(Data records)
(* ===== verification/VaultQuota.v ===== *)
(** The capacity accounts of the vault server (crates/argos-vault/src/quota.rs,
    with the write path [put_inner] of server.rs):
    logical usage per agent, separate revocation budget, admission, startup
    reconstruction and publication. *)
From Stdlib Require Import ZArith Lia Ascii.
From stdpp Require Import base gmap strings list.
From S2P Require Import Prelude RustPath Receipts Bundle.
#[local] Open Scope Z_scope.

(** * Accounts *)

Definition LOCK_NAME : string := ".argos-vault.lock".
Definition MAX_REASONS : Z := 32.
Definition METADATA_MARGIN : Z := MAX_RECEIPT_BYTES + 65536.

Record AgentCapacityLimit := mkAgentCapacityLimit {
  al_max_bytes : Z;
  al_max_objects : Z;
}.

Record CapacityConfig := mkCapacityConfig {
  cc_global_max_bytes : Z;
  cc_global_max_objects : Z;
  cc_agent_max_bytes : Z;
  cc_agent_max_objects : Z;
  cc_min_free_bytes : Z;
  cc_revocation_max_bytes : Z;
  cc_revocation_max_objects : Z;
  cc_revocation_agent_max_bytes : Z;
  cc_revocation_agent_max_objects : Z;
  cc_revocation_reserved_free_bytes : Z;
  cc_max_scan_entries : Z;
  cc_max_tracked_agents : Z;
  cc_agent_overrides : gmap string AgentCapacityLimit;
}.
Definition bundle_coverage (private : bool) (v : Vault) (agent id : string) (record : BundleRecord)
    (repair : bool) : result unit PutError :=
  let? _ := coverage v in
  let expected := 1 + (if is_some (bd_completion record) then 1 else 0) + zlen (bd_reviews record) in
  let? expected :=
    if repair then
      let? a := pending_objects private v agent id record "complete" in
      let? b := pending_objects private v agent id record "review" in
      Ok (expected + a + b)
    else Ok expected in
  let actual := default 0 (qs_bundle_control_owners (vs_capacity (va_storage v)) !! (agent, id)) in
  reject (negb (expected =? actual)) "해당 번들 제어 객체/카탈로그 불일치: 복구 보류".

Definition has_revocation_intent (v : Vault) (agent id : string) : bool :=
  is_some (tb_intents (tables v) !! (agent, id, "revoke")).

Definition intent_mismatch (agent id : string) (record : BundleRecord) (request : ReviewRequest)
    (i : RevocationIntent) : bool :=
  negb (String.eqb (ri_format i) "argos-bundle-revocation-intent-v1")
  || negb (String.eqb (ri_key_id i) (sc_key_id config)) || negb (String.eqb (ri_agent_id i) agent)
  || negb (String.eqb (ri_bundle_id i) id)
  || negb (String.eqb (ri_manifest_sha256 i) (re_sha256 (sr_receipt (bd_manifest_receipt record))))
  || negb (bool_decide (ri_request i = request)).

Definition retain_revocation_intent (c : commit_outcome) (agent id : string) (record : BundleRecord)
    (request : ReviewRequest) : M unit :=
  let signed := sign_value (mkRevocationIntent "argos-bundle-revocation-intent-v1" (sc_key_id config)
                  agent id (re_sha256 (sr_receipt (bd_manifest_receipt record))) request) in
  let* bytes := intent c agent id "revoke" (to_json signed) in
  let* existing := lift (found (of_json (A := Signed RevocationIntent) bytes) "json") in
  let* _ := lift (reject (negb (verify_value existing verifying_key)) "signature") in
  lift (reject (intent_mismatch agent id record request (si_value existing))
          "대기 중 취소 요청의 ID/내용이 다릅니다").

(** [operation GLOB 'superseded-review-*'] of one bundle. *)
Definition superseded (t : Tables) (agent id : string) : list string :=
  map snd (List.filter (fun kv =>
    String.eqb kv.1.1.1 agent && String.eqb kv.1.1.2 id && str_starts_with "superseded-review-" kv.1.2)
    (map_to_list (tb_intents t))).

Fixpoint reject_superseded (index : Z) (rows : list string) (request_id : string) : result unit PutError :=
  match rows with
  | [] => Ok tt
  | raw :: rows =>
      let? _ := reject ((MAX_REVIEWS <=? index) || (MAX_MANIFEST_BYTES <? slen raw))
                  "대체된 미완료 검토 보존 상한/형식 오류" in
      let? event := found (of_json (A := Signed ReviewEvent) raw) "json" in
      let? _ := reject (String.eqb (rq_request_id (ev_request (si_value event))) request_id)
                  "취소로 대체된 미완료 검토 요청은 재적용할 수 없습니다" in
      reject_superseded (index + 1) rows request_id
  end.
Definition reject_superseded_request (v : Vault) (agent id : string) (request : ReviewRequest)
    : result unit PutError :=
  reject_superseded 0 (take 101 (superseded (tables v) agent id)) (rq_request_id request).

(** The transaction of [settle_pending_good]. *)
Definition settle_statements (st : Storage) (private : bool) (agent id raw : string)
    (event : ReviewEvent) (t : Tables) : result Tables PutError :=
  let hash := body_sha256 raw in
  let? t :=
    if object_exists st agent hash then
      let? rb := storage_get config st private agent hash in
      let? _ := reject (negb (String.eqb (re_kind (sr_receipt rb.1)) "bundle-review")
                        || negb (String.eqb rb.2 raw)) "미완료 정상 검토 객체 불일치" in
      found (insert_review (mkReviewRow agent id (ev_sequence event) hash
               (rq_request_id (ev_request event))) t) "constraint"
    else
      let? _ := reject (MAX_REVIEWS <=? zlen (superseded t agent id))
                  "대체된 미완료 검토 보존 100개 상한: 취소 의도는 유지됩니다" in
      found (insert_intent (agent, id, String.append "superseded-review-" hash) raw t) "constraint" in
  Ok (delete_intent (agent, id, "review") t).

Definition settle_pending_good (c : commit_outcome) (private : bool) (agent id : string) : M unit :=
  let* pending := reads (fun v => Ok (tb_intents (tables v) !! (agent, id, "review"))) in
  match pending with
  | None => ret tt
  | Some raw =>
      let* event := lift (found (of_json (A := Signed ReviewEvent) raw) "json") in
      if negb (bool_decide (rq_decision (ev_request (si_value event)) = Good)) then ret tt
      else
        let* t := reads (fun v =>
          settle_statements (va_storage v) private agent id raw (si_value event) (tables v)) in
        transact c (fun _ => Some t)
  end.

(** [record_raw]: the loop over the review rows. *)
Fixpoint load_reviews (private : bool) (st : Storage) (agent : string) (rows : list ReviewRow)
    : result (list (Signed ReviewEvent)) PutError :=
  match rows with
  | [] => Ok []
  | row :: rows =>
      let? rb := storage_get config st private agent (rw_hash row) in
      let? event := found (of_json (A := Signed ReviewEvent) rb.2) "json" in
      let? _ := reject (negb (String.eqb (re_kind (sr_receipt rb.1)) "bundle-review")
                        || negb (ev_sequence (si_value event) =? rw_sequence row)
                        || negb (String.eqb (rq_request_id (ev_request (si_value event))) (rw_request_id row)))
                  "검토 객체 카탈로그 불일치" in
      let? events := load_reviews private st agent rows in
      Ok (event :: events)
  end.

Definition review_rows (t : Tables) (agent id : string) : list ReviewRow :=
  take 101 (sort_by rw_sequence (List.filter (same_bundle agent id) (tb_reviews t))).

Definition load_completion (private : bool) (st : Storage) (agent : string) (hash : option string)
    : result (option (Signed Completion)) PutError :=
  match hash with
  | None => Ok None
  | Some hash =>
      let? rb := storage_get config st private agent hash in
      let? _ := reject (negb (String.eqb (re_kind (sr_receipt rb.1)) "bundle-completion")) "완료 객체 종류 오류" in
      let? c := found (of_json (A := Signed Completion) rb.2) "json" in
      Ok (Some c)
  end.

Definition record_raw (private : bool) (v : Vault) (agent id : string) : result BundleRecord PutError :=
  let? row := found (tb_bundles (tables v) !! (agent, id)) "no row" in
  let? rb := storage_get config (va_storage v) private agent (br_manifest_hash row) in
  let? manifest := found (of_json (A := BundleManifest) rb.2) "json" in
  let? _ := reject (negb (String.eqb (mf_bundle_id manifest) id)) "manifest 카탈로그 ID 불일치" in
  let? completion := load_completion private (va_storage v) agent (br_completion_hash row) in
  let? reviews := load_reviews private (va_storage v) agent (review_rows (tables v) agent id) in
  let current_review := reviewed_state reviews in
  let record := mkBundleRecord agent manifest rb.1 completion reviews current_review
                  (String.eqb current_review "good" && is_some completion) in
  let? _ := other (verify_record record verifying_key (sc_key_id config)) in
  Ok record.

### ACTIVITY
Taking the entries above, print exactly the lines starting at the line with "None => ret tt" and ending at the line with "Definition load_completion (private", both included.

### WRITTEN ANSWER
  | None => ret tt
  | Some raw =>
      let* event := lift (found (of_json (A := Signed ReviewEvent) raw) "json") in
      if negb (bool_decide (rq_decision (ev_request (si_value event)) = Good)) then ret tt
      else
        let* t := reads (fun v =>
          settle_statements (va_storage v) private agent id raw (si_value event) (tables v)) in
        transact c (fun _ => Some t)
  end.

(** [record_raw]: the loop over the review rows. *)
Fixpoint load_reviews (private : bool) (st : Storage) (agent : string) (rows : list ReviewRow)
    : result (list (Signed ReviewEvent)) PutError :=
  match rows with
  | [] => Ok []
  | row :: rows =>
      let? rb := storage_get config st private agent (rw_hash row) in
      let? event := found (of_json (A := Signed ReviewEvent) rb.2) "json" in
      let? _ := reject (negb (String.eqb (re_kind (sr_receipt rb.1)) "bundle-review")
                        || negb (ev_sequence (si_value event) =? rw_sequence row)
                        || negb (String.eqb (rq_request_id (ev_request (si_value event))) (rw_request_id row)))
                  "검토 객체 카탈로그 불일치" in
      let? events := load_reviews private st agent rows in
      Ok (event :: events)
  end.

Definition review_rows (t : Tables) (agent id : string) : list ReviewRow :=
  take 101 (sort_by rw_sequence (List.filter (same_bundle agent id) (tb_reviews t))).

Definition load_completion (private : bool) (st : Storage) (agent : string) (hash : option string)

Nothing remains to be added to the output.